START Input for this task

(* ===== verification/CatalogCleanup.v ===== *)
(** * Retirement and cleanup in the document catalogue

    [backend/documents/catalog.py], third part: deleting a document, the cleanup
    jobs that remove the index data of dead versions, retirement jobs, worker
    heart beats and readiness, and the snapshot retrieval reads. *)

From S2P Require Import Prelude PyBase Errors Session CatalogSchema Catalog CatalogJobs.
From Stdlib Require Import QArith.

Open Scope Z_scope.

Record RetirementResult := mkRetirementResult {
  rr_document_id : option pystr;
  rr_tenant_id : pystr;
  rr_knowledge_base_id : option pystr;
  rr_canonical_name : pystr;
  rr_found : bool;
  rr_already_deleted : bool;
  rr_cleanup_versions : list DocumentVersionRecord;
  rr_retirement_job_id : option pystr
}.

Record CleanupCandidate := mkCleanupCandidate {
  cc_tenant_id : pystr;
  cc_knowledge_base_id : pystr;
  cc_document_id : pystr;
  cc_canonical_name : pystr;
  cc_version : DocumentVersionRecord
}.

Record WorkerReadiness := mkWorkerReadiness {
  wr_worker_kind : pystr;
  wr_ready : bool;
  wr_fresh_workers : Z;
  wr_latest_heartbeat_at : option datetime;
  wr_queue_counts : list (pystr * Z);
  wr_oldest_ready_at : option datetime;
  wr_incompatible_fresh_workers : Z;
  wr_expected_build_fingerprint : option pystr
}.

Record RetrievalCatalogSnapshot := mkRetrievalCatalogSnapshot {
  rs_tenant_id : pystr;
  rs_knowledge_base_id : option pystr;
  rs_documents : list DocumentRecord;
  rs_index_id : pystr
}.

END Input for this task

## Exercise
All lines above with the word "option" need to be reported.

## Reply to the task
  rr_document_id : option pystr;
  rr_knowledge_base_id : option pystr;
  rr_retirement_job_id : option pystr
  wr_latest_heartbeat_at : option datetime;
  wr_oldest_ready_at : option datetime;
  wr_expected_build_fingerprint : option pystr
  rs_knowledge_base_id : option pystr;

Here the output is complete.